### Work task
Nothing in the data may change. Copy all of it exactly.

### Stored items

Definition from_snapshot (s : TaskSnapshot) : ProviderInputStateProjection :=
  let agent := a ← (id ← sn_primary_agent_id s; sn_agents s !! id);
               if ag_task_id a =? tf_id (sn_task s) then Some a else None in
  let input := a ← agent; sn_provider_sessions s !! ag_id a in
  {| pis_task_id := tf_id (sn_task s);
     pis_task_revision := tf_revision (sn_task s);
     pis_action_epoch := tf_action_epoch (sn_task s);
     pis_agent_session_id := ag_id <$> agent;
     pis_resource_id := a ← agent; bound_resource a (sorted_entries (sn_resources s));
     pis_runtime_generation := ag_runtime_generation <$> agent;
     pis_agent_lifecycle := ag_lifecycle <$> agent;
     pis_provider_kind := ag_provider_kind <$> agent;
     pis_provider_session_id := a ← agent; ag_provider_session_id a;
     pis_current_turn := p ← input; ps_current_turn p;
     pis_open_question := p ← input; ps_open_question p;
     pis_open_approval := p ← input; ps_open_approval p;
     pis_pending_wait_command_ids :=
       match input with
       | Some p => take (N.to_nat (MAX_PROVIDER_INPUT_STATE_WAITS + 1)) (pending_ids (ps_waits p))
       | None => []
       end |}.

(** ** Truncation stays on character boundaries *)

Lemma utf8_char_bytes c :
  exists b rest, utf8_char c = b :: rest /\ (b < 0x80 \/ 0xC0 <= b)
                 /\ forall x, x ∈ rest -> 0x80 <= x < 0xC0.
Proof.
  unfold utf8_char.
  assert (forall n, 0x80 <= 0x80 + n mod 64 < 0xC0) as Hm.
  { intros n. pose proof (N.mod_lt n 64 ltac:(done)) as Hl. clear -Hl. revert Hl. generalize (n mod 64). lia. }
  destruct (N.ltb_spec c 0x80); [|destruct (c <? 0x800); [|destruct (c <? 0x10000)]]; do 2 eexists;
    (split; [reflexivity|]); (split; [first [by left | right; etrans; [|apply N.le_add_r]; done]|]); intros x Hx; rewrite ?elem_of_cons in Hx;
    repeat match goal with H : _ \/ _ |- _ => destruct H as [->|H] end;
    try (by apply not_elem_of_nil in Hx); apply Hm.
Qed.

### Your solution
Definition from_snapshot (s : TaskSnapshot) : ProviderInputStateProjection :=
  let agent := a ← (id ← sn_primary_agent_id s; sn_agents s !! id);
               if ag_task_id a =? tf_id (sn_task s) then Some a else None in
  let input := a ← agent; sn_provider_sessions s !! ag_id a in
  {| pis_task_id := tf_id (sn_task s);
     pis_task_revision := tf_revision (sn_task s);
     pis_action_epoch := tf_action_epoch (sn_task s);
     pis_agent_session_id := ag_id <$> agent;
     pis_resource_id := a ← agent; bound_resource a (sorted_entries (sn_resources s));
     pis_runtime_generation := ag_runtime_generation <$> agent;
     pis_agent_lifecycle := ag_lifecycle <$> agent;
     pis_provider_kind := ag_provider_kind <$> agent;
     pis_provider_session_id := a ← agent; ag_provider_session_id a;
     pis_current_turn := p ← input; ps_current_turn p;
     pis_open_question := p ← input; ps_open_question p;
     pis_open_approval := p ← input; ps_open_approval p;
     pis_pending_wait_command_ids :=
       match input with
       | Some p => take (N.to_nat (MAX_PROVIDER_INPUT_STATE_WAITS + 1)) (pending_ids (ps_waits p))
       | None => []
       end |}.

(** ** Truncation stays on character boundaries *)

Lemma utf8_char_bytes c :
  exists b rest, utf8_char c = b :: rest /\ (b < 0x80 \/ 0xC0 <= b)
                 /\ forall x, x ∈ rest -> 0x80 <= x < 0xC0.
Proof.
  unfold utf8_char.
  assert (forall n, 0x80 <= 0x80 + n mod 64 < 0xC0) as Hm.
  { intros n. pose proof (N.mod_lt n 64 ltac:(done)) as Hl. clear -Hl. revert Hl. generalize (n mod 64). lia. }
  destruct (N.ltb_spec c 0x80); [|destruct (c <? 0x800); [|destruct (c <? 0x10000)]]; do 2 eexists;
    (split; [reflexivity|]); (split; [first [by left | right; etrans; [|apply N.le_add_r]; done]|]); intros x Hx; rewrite ?elem_of_cons in Hx;
    repeat match goal with H : _ \/ _ |- _ => destruct H as [->|H] end;
    try (by apply not_elem_of_nil in Hx); apply Hm.
Qed.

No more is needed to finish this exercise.